Task description:
Once the line containing "Proof. intros Hk." is found in the entries below, reproduce it and every line after it, stopping at and including the line containing "Proof. intros (h & -> & _)"; reproduce nothing else, and keep each line exact.

Data in this exercise:
----------------

Lemma kp_acquire_ok lk L k0 k (s : kmem) (t : F) : onl k0 L k → lk ∈ D → lk ∉ L → ∃ k', kp (acquire_k lk) (k, s, t) = Ret () (k', s, t) ∧ onl k0 (lk :: L) k'.
Proof. intros Hk H1 H2. destruct (k_acquire_ok L lk k Hk H1 H2) as (k' & E & Hk'). exists k'. split; [by apply kp_Ret|done]. Qed.
Lemma kp_release_ok lk L1 L2 k0 k (s : kmem) (t : F) : onl k0 (L1 ++ lk :: L2) k → ∃ k', kp (release_k lk) (k, s, t) = Ret () (k', s, t) ∧ onl k0 (L1 ++ L2) k'.
Proof. intros Hk. destruct (k_release_ok L1 L2 lk k Hk) as (k' & E & Hk'). exists k'. split; [by apply kp_Ret|done]. Qed.
Lemma kp_get_ok i L k0 k (s : kmem) (t : F) p : onl k0 L k → k_procs k0 !! i = Some p → kp (get_proc i) (k, s, t) = Ret p (k, s, t).
Proof. intros (h & -> & _) Hp. apply kp_Ret. by apply get_proc_ok. Qed.
Lemma kp_upd_ok i f L k0 k (s : kmem) (t : F) p : onl k0 L k → k_procs k0 !! i = Some p →
  ∃ k', kp (upd_proc i f) (k, s, t) = Ret () (k', s, t) ∧ onl (upd i f k0) L k'.
Proof. intros (h & -> & Hok) Hp. exists (with_hw h (upd i f k0)). split; [apply kp_Ret; by erewrite upd_proc_ok|]. by exists h. Qed.
Lemma kp_step {A} (m : M kproc A) L L' k0 k (s : kmem) (t : F) a k1 : onl k0 L k →
  (∀ h, hw_ok me run D L h → ∃ h', m (with_hw h k0) = Ret a (with_hw h' k1) ∧ hw_ok me run D L' h') →
  ∃ k', kp m (k, s, t) = Ret a (k', s, t) ∧ onl k1 L' k'.
Proof. intros (h & -> & Hok) Hm. destruct (Hm h Hok) as (h' & E & Hok'). eexists. split; [by apply kp_Ret|]. by exists h'. Qed.
Lemma kp_Block {A} (m : M kproc A) k (s : kmem) (t : F) ch k1 kont : m k = Block ch k1 kont →
  ∃ kont', kp m (k, s, t) = Block ch (k1, s, t) kont' ∧
    ∀ k2 s2 t2 a k3, kont k2 = Ret a k3 → kont' (k2, s2, t2) = Ret a (k3, s2, t2).
Proof.
  intros E. unfold kp, zoom. simpl. rewrite E. eexists. split; [reflexivity|]. intros k2 s2 t2 a k3 E2. simpl. by rewrite E2.
Qed.
End statements.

----------------

Answer to the problem:
Proof. intros Hk. destruct (k_release_ok L1 L2 lk k Hk) as (k' & E & Hk'). exists k'. split; [by apply kp_Ret|done]. Qed.
Lemma kp_get_ok i L k0 k (s : kmem) (t : F) p : onl k0 L k → k_procs k0 !! i = Some p → kp (get_proc i) (k, s, t) = Ret p (k, s, t).
Proof. intros (h & -> & _) Hp. apply kp_Ret. by apply get_proc_ok. Qed.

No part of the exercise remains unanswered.